Magmagenesis at the Eocene Electric Peak–Sepulcher Mountain complex, Absaroka Volcanic Province, USA

Abstract

Igneous rocks exposed on Electric Peak and Sepulcher Mountain represent the preserved intrusive and extrusive components of an early Eocene, calc-alkaline eruptive center in the Absaroka Volcanic Province (AVP) of Montana and Wyoming, USA. The Electric Peak stock has an outcrop area of ∼1 km 2 and consists of six discrete phases ranging in composition from quartz diorite to granite, representing multiple small intrusions of compositionally distinct magmas.
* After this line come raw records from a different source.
(** * rodPro: the query layer (query.go)

    A shallow embedding of the retry primitive [NewRetry], of [Page.Search],
    [SearchResult.Release], [Page.ElementsByJS] and of the race combinator
    [RaceContext] ([Handle], [Do]), with the properties the design document
    states about them.

    The remote browser, the cancellation contexts and the private state of
    user closures are one abstract store [W]; every external collaborator is
    a function on that store.  The embedding records each call to a
    collaborator, with its answer, in a trace, so that the number and order
    of calls can be stated. *)

From Stdlib Require Import List ZArith String Bool Lia.
Import ListNotations.

Set Implicit Arguments.

(** ** Remote values and errors *)

(** Modelled from the spec: the proto package is not part of the sources.
    A remote value carries a type and subtype tag that tells null, node and
    array objects and primitives apart.  proto.RuntimeRemoteObjectSubtype:
    the constants the query layer tests, and any other tag. *)
Inductive RuntimeRemoteObjectSubtype : Type :=
| SubtypeNone
| SubtypeArray
| SubtypeNull
| SubtypeNode
| SubtypeOther (tag : string).

Inductive RuntimeRemoteObjectType : Type :=
| TypeObject
| TypeOther (tag : string).

Record RuntimeRemoteObject : Type := {
  Type_ : RuntimeRemoteObjectType;
  Subtype : RuntimeRemoteObjectSubtype;
  ObjectID : string
}.

Definition subtype_is_array (s : RuntimeRemoteObjectSubtype) : bool :=
  match s with SubtypeArray => true | _ => false end.

Definition subtype_is_node (s : RuntimeRemoteObjectSubtype) : bool :=
  match s with SubtypeNode => true | _ => false end.

(** Modelled from the spec: the error values are declared outside query.go.
    The design names the classifications not-found, context-not-found,
    search-session-not-found, shape mismatch (a node or an array was
    expected), cancelled, and any other failure.  [ErrWrap] is an error that
    wraps another one, which errors.Is looks through. *)
Inductive error : Type :=
| ErrElementNotFound
| ErrCtxNotFound
| ErrSearchSessionNotFound
| ErrExpectElement (obj : RuntimeRemoteObject)
| ErrExpectElements (obj : RuntimeRemoteObject)
| ErrCanceled
| ErrOther (msg : string)
| ErrWrap (msg : string) (inner : error).

(** The sentinel errors the query layer classifies with errors.Is. *)
Inductive sentinel : Type :=
| IsElementNotFound
| IsCtxNotFound
| IsSearchSessionNotFound.

(** errors.Is(err, target) for the three sentinels: the chain of wrapped
    errors is searched for the target. *)
Fixpoint errors_Is (err : error) (target : sentinel) : bool :=
  match err, target with
  | ErrElementNotFound, IsElementNotFound => true
  | ErrCtxNotFound, IsCtxNotFound => true
  | ErrSearchSessionNotFound, IsSearchSessionNotFound => true
  | ErrWrap _ inner, _ => errors_Is inner target
  | _, _ => false
  end.

(** A Go panic. *)
Inductive panic_kind : Type :=
| NilDereference
| IndexOutOfRange.

(** The outcome of running a piece of the program: a value, a panic, or
    (for the unbounded polling loop only) the bound of the model reached. *)
Inductive res (A : Type) : Type :=
| Ret (a : A)
| Panicked (p : panic_kind)
| OutOfFuel.

Arguments Panicked {A} p.
Arguments OutOfFuel {A}.

(** context.Context: a token; whether it is cancelled is part of the store. *)
Record context : Type := { ctx_id : nat }.

Section Model.

Context {W : Type}.

(** A collaborator: a function that reads and updates the store. *)
Definition Act (A : Type) : Type := W -> A * W.

(** Modelled from the spec: utils.Sleeper is declared outside query.go; a
    function that takes the context token and waits, or fails
    (cancellation, deadline, the policy gives up). *)
Definition utils_Sleeper : Type := context -> Act (option error).

(** Modelled from the spec: Element is declared outside query.go.  A node
    handle is a remote object identity that carries its own Sleeper policy. *)
Record Element : Type := {
  Object : RuntimeRemoteObject;
  el_sleeper : utils_Sleeper
}.

(** Modelled from the spec: Element.Sleeper is defined outside query.go; the
    Sleeper policy of a handle can be overridden, which gives a copy of the
    handle with the other sleeper. *)
Definition Element_Sleeper (el : Element) (s : utils_Sleeper) : Element :=
  {| Object := Object el; el_sleeper := s |}.

(** Modelled from the spec: proto.DOMPerformSearchResult is declared outside
    query.go; a search answers a session identifier and a result count. *)
Record DOMPerformSearchResult : Type := {
  SearchID : string;
  ResultCount : Z
}.

(** Modelled from the spec: the entries of proto.RuntimeGetPropertiesResult
    are declared outside query.go; an own property is a name with a remote
    value. *)
Record RuntimePropertyDescriptor : Type := {
  Name : string;
  Value : RuntimeRemoteObject
}.

(** Modelled from the spec: EvalOptions and ByObject are defined outside
    query.go; an expression to evaluate remotely, here with the one option
    that ByObject sets. *)
Record EvalOptions : Type := {
  JS : string;
  ByValue : bool
}.

Definition ByObject (opts : EvalOptions) : EvalOptions :=
  {| JS := JS opts; ByValue := false |}.

#[local] Unset Elimination Schemes.

(** What the embedding records.  [EvFn] is one invocation of the function
    given to a retry loop, with what it returned (nothing when it did not
    return) and what it did. *)
Inductive event : Type :=
| EvFn (r : option (bool * option error)) (inner : list event)
| EvSleep (r : option error)
| EvEnableDomain
| EvRestore
| EvDOMPerformSearch (query : string) (shadow : bool)
    (r : DOMPerformSearchResult + error)
| EvDOMDiscardSearchResults (id : string)
| EvDOMGetSearchResults (id : string) (from to : Z) (r : list Z + error)
| EvDOMGetDocument
| EvElementFromNode (id : Z) (r : Element + error)
| EvEvaluate (opts : EvalOptions) (r : RuntimeRemoteObject + error)
| EvRuntimeGetProperties (oid : string) (own : bool)
    (r : list RuntimePropertyDescriptor + error)
| EvRelease (obj : RuntimeRemoteObject)
| EvElementFromObject (obj : RuntimeRemoteObject) (r : Element + error)
| EvCondition (i : nat) (r : option Element * option error)
| EvCallback (i : nat) (el : Element) (r : option error).

#[local] Set Elimination Schemes.

(** The program monad: store passing, with a result and the trace of the
    run. *)
Definition M (A : Type) : Type := W -> res A * W * list event.

Definition ret {A} (a : A) : M A := fun w => (Ret a, w, []).

Definition bind {A B} (m : M A) (k : A -> M B) : M B :=
  fun w =>
    match m w with
    | (Ret a, w1, t1) =>
        match k a w1 with
        | (r, w2, t2) => (r, w2, t1 ++ t2)
        end
    | (Panicked p, w1, t1) => (Panicked p, w1, t1)
    | (OutOfFuel, w1, t1) => (OutOfFuel, w1, t1)
    end.

Definition go_panic {A} (p : panic_kind) : M A := fun w => (Panicked p, w, []).

(** Call a collaborator and record the call with its answer. *)
Definition call {A} (f : Act A) (ev : A -> event) : M A :=
  fun w => match f w with (a, w1) => (Ret a, w1, [ev a]) end.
Lava flows and dikes on Sepulcher Mountain are basaltic–andesitic to dacitic in composition with silicic rocks generally peripheral to mafic rocks. Important geochemical characteristics of the rocks from both localities include high Ni and Cr concentrations in andesitic and dacitic rocks, lower rare earth element (REE) concentrations in evolved rocks relative to more mafic rocks, and variable Sr and Nd isotopic ratios. Although petrographic evidence permissive of magma mixing is limited, compositional data suggest that andesitic rocks are hybrids formed by mixing variably fractionated and contaminated mantle-derived mafic magmas with diverse composition silicic crustal melts derived from partial melting of amphibolitic lower- to mid-crustal rocks. Isotopic and trace element systematics of mafic rocks, such as high ratios of large ion lithophile to high field strength elements, also suggest that parental magmas were derived from melting of subduction-modified lithospheric mantle. The significance of these results is that the calc-alkaline nature of the center was inherited from crustal processes, whereas the arc-like trace element signature reflects generation of the magmas in a tectonic environment related to geometrically complex subduction of the Farallon plate under the North American continent.